Per il 70% delle aziende italiane manca personale qualificato

La difficoltà nel reperire personale qualificato emerge come un problema cruciale per le piccole e medie imprese, che rappresentano il 98% del tessuto imprenditoriale del Paese. Secondo un’indagine dell’I-Aer (Institute of Applied Economic Research), tra il 2024 e il 2028 il fabbisogno di forza lavoro in Italia si attesterà tra i 31 e i 36 milioni di occupati, a seconda degli scenari futuri. Questo dato include la sostituzione di circa 2,9 milioni di lavoratori in uscita. Lombardia, Lazio, Campania, Emilia-Romagna e Veneto guideranno la domanda di nuovi occupati. Tuttavia, nonostante la digitalizzazione abbia trasformato i processi di ricerca e selezione del personale, le pmi faticano a trovare candidati idonei: il 70% segnala difficoltà nel reperire personale adatto. Le pmi continuano a incontrare difficoltà nel reclutare figure qualificate in vari settori: in Tecnologia dell’informazione c’è carenza di sviluppatori software, specialisti in cybersecurity e analisti; Manifatturiero: mancanza di operai qualificati, tecnici di manutenzione e specialisti in automazione industriale; Costruzioni: difficoltà nel trovare carpentieri, muratori ed elettricisti; Logistica e trasporti: penuria di autisti di camion e operatori di magazzino; Alberghiero e ristorazione: scarsità di cuochi, camerieri e addetti alle pulizie; Agricoltura: insufficienza di lavoratori stagionali e specializzati per la raccolta.

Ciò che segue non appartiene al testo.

(* ===== verification/CargoCatalog.v ===== *)
(** * The catalog of a Cargo repository

    [internal/service/frontend/renop-html/js/browser/cargo.js]: the crates of a registry, loaded in pages of fifty and
    merged by normalized name with the packages the signed-in user manages.  A record of the server is the map of its
    fields, so that the spread of two records is the union of their maps. *)
From S2P Require Import Prelude JsString JsArray JsJson BrowserUtils.

Abbreviation crate := (gmap jstr json).

Section catalog.
Context {UC : UnicodeCase} `{Collation}.

Definition CARGO_CATALOG_PAGE_SIZE : nat := 50.

(** [String(value || '')] of a field that is a string when it is there. *)
Definition text_field (k : string) (r : crate) : jstr := match r !! js k with Some (JStr s) => s | _ => [] end.

Definition normalizeCargoPackageName (value : jstr) : jstr := replace_char 95 [45%N] (to_lower (trim value)).

Definition crate_key (r : crate) : jstr := normalizeCargoPackageName (text_field "name" r).

Definition is_archived (r : crate) : bool := bool_decide (r !! js "archived" = Some (JBool true)).

Record catalog := mk_catalog {
  activePackageList : list crate;
  activePublicPackageNames : gset jstr;
  activePublicPackageTotal : nat;
  activeCatalogPage : nat
}.

Definition empty_catalog : catalog := mk_catalog [] ∅ 0 1.

(** [packagesByName], in insertion order; [{...(old || {}), ...record}]. *)
Fixpoint set_entry (k : jstr) (r : crate) (m : list (jstr * crate)) : list (jstr * crate) :=
  match m with
  | [] => [(k, r)]
  | (k', old) :: m => if (k' =? k)%js then (k', r ∪ old) :: m else (k', old) :: set_entry k r m
  end.

(** The first loop sets the records as they are. *)
Fixpoint put_entry (k : jstr) (r : crate) (m : list (jstr * crate)) : list (jstr * crate) :=
  match m with
  | [] => [(k, r)]
  | (k', old) :: m => if (k' =? k)%js then (k', r) :: m else (k', old) :: put_entry k r m
  end.

Definition keyed (f : jstr -> crate -> list (jstr * crate) -> list (jstr * crate)) (m : list (jstr * crate)) (r : crate) : list (jstr * crate) :=
  if nonempty (crate_key r) then f (crate_key r) r m else m.

Definition public_name (names : gset jstr) (r : crate) : gset jstr :=
  if nonempty (crate_key r) then {[crate_key r]} ∪ names else names.

Definition managed_name (names : gset jstr) (r : crate) : gset jstr :=
  if nonempty (crate_key r) && negb (is_archived r) then {[crate_key r]} ∪ names else names.

Definition by_name (a b : crate) : Z := locale_compare (crate_key a) (crate_key b).

Definition mergeCargoPackageRecords (publicPackages managedPackages : list crate) (reset : bool) (c : catalog) : catalog :=
  let records := if reset then [] else activePackageList c in
  let packagesByName := fold_left (keyed put_entry) records [] in
  let packagesByName := fold_left (keyed set_entry) publicPackages packagesByName in
  let packagesByName := fold_left (keyed set_entry) managedPackages packagesByName in
  mk_catalog (array_sort by_name (map snd packagesByName))
    (fold_left managed_name managedPackages (fold_left public_name publicPackages (activePublicPackageNames c)))
    (activePublicPackageTotal c) (activeCatalogPage c).

(** The end of [loadCargoCatalog]. *)
Definition catalog_loaded (crates : list crate) (total : nat) (managed : list crate) (c : catalog) : catalog :=
  mergeCargoPackageRecords crates managed true (mk_catalog (activePackageList c) ∅ total 1).

(** [loadMoreCargoPackages] once its page has come. *)
Definition more_loaded (nextPage : nat) (crates : list crate) (total : nat) (c : catalog) : catalog :=
  mergeCargoPackageRecords crates [] false
    (mk_catalog (activePackageList c) (activePublicPackageNames c) (max (activePublicPackageTotal c) total) nextPage).

Definition can_load_more (c : catalog) : bool := size (activePublicPackageNames c) <? activePublicPackageTotal c.

Definition cargoCatalogCount (c : catalog) : nat :=
  activePublicPackageTotal c +
  length (List.filter (fun r => nonempty (crate_key r) && is_archived r && negb (bool_decide (crate_key r ∈ activePublicPackageNames c)))
            (activePackageList c)).

(** ** A row of the list *)
Inductive crate_badge := Archived | FromMirror | Level (n : Z) | MaxVersion (v : jstr).

Record crate_row := { crate_name : jstr; crate_description : option jstr; crate_badges : list crate_badge }.   (* [None]: no description *)

Definition buildCargoPackageRow (r : crate) : crate_row := {|
  crate_name := text_field "name" r;
  crate_description := if nonempty (text_field "description" r) then Some (text_field "description" r) else None;
  crate_badges :=
    (if truthy (r !! js "archived") then [Archived] else []) ++
    (if truthy (r !! js "mirrored") then [FromMirror] else []) ++
    (match r !! js "permission_level" with Some (JNum z) => if (0 <? z)%Z then [Level z] else [] | _ => [] end) ++
    (if nonempty (text_field "max_version" r) then [MaxVersion (text_field "max_version" r)] else [])
|}.

(** The section of the overview: its count, its rows, and whether the button that loads more is there. *)
Definition buildCargoCatalogSection (c : catalog) : nat * list crate_row * bool :=
  (cargoCatalogCount c, map buildCargoPackageRow (activePackageList c),
   negb (length (activePackageList c) =? 0) && can_load_more c).

(** ** Pages of a registry *)
Definition registry_page (public : list crate) (page : nat) : list crate :=
  take CARGO_CATALOG_PAGE_SIZE (drop (CARGO_CATALOG_PAGE_SIZE * (page - 1)) public).

Definition first_load (public managed : list crate) (c : catalog) : catalog :=
  catalog_loaded (registry_page public 1) (length public) managed c.

(** A press of the button, where there is one. *)
Definition press (public : list crate) (c : catalog) : catalog :=
  if can_load_more c then more_loaded (S (activeCatalogPage c)) (registry_page public (S (activeCatalogPage c))) (length public) c else c.

(** What the server holds: records with names, each once; the packages that a user manages and that are not archived are
    public. *)
Record registry_ok (public managed : list crate) : Prop := {
  public_distinct : NoDup (map crate_key public);
  public_named : Forall (fun r => nonempty (crate_key r) = true) public;
  managed_distinct : NoDup (map crate_key managed);
  managed_named : Forall (fun r => nonempty (crate_key r) = true) managed;
  managed_public : forall r, r ∈ managed -> is_archived r = false -> crate_key r ∈ map crate_key public;
  archived_private : forall r, r ∈ managed -> is_archived r = true -> crate_key r ∉ map crate_key public
}.

(** ** Lemmas *)
Definition keys_of (m : list (jstr * crate)) : list jstr := map fst m.

(** Every entry is at its record's own key. *)
Definition own_keys (m : list (jstr * crate)) : Prop := Forall (fun e => crate_key e.2 = e.1) m.

Lemma crate_key_union r old : nonempty (crate_key r) = true -> crate_key (r ∪ old) = crate_key r.
Proof.
  unfold crate_key, text_field. rewrite lookup_union. destruct (r !! js "name") as [v|]; [|done].
  intros _. by rewrite union_Some_l.
Qed.

Lemma set_entry_keys k r m j : j ∈ keys_of (set_entry k r m) <-> j = k \/ j ∈ keys_of m.
Proof.
  unfold keys_of. induction m as [|[k' old] m IH]; cbn [set_entry map fst]; [set_solver|].
  case_bool_decide; cbn [map fst]; rewrite !elem_of_cons; [set_solver|]. rewrite IH. set_solver.
Qed.

Lemma put_entry_keys k r m j : j ∈ keys_of (put_entry k r m) <-> j = k \/ j ∈ keys_of m.
Proof.
  unfold keys_of. induction m as [|[k' old] m IH]; cbn [put_entry map fst]; [set_solver|].
  case_bool_decide; cbn [map fst]; rewrite !elem_of_cons; [set_solver|]. rewrite IH. set_solver.
Qed.

Lemma set_entry_ok k r m : nonempty k = true -> crate_key r = k -> NoDup (keys_of m) -> own_keys m ->
  NoDup (keys_of (set_entry k r m)) /\ own_keys (set_entry k r m).
Proof.
  intros Hk Hr. induction m as [|[k' old] m IH]; intros Hd Ho; cbn [set_entry].
  - split; [apply NoDup_singleton|by repeat constructor].
  - inversion_clear Ho as [|? ? Ho1 Ho2]. cbn [keys_of map fst] in Hd. apply NoDup_cons in Hd as [Hn Hd].
    case_bool_decide as E; cbn [keys_of map fst].
    + split; [by apply NoDup_cons|]. constructor; [|done]. cbn [fst snd] in *. rewrite E, crate_key_union; [done|by rewrite Hr].
    + destruct (IH Hd Ho2) as [H1 H2]. split; [|by constructor]. apply NoDup_cons. split; [|done].
      change (map fst (set_entry k r m)) with (keys_of (set_entry k r m)). rewrite set_entry_keys. intros [->|?]; done.
Qed.

Lemma put_entry_ok k r m : crate_key r = k -> NoDup (keys_of m) -> own_keys m ->
  NoDup (keys_of (put_entry k r m)) /\ own_keys (put_entry k r m).
Proof.
  intros Hr. induction m as [|[k' old] m IH]; intros Hd Ho; cbn [put_entry].
  - split; [apply NoDup_singleton|by repeat constructor].
  - inversion_clear Ho as [|? ? Ho1 Ho2]. cbn [keys_of map fst] in Hd. apply NoDup_cons in Hd as [Hn Hd].
    case_bool_decide as E; cbn [keys_of map fst].
    + split; [by apply NoDup_cons|]. constructor; [|done]. cbn [fst snd] in *. by subst.
    + destruct (IH Hd Ho2) as [H1 H2]. split; [|by constructor]. apply NoDup_cons. split; [|done].
      change (map fst (put_entry k r m)) with (keys_of (put_entry k r m)). rewrite put_entry_keys. intros [->|?]; done.
Qed.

Le politiche attive del lavoro, come incentivi fiscali e contributivi per l’assunzione di giovani e disoccupati, sono cruciali per rendere le pmi competitive. La legge di Bilancio 2024 ha introdotto un “superbonus” per le assunzioni, con una deduzione fiscale del 120% per le imprese che assumono a tempo indeterminato, che può arrivare al 130% per categorie svantaggiate. Tuttavia, la semplificazione normativa e burocratica resta un intervento indispensabile per migliorare il processo di assunzione e ridurre i costi amministrativi che gravano sulle pmi.

«La formazione e l’istruzione rappresentano i pilastri fondamentali per ridurre il gap di competenze. Ma una ulteriore leva su cui aprire una riflessione è legata al tema dell’immigrazione: il punto è ormai da anni al centro del dibattito politico, ma quale è l’approccio delle aziende verso questo tema? – spiega Andrea Benigni, ceo di Eca Italia –. La complessità in cui le aziende si muovono abitualmente ha reso le stesse pragmatiche e attente osservatrici dei trend e orientamenti assunti dal mercato del lavoro. Se molte competenze specialistiche non sono acquisibili in Italia è altrettanto vero che alcune aree internazionali, come il Sud America, il Maghreb, il Sud Est Asiatico, sono in grado di offrire un combinato tra qualità e quantità di offerta di lavoro verso cui la pmi in particolare, ma anche la grande azienda, ha mostrato e mostra sensibilità».

La Blu Card, introdotta nel 2023, favorisce l’ingresso di personale extra Ue qualificato nel nostro Paese con possibilità di accesso al di fuori delle quote di ingresso, quindi fuori dallo schema del decreto flussi. La forte discontinuità portata dal decreto 153/2023 è stata quella di abbassare il grado di soglia qualitativa che connota la specializzazione del candidato extra comunitario. Se fino all’emanazione del decreto la qualifica era strettamente connessa al possesso di una laurea, il nuovo scenario consente l’ingresso a lavoratori specializzati non necessariamente laureati, laddove è ormai noto che la specializzazione in azienda non può e non è esclusivamente combinata con un titolo di studio qualificato. (M.C.)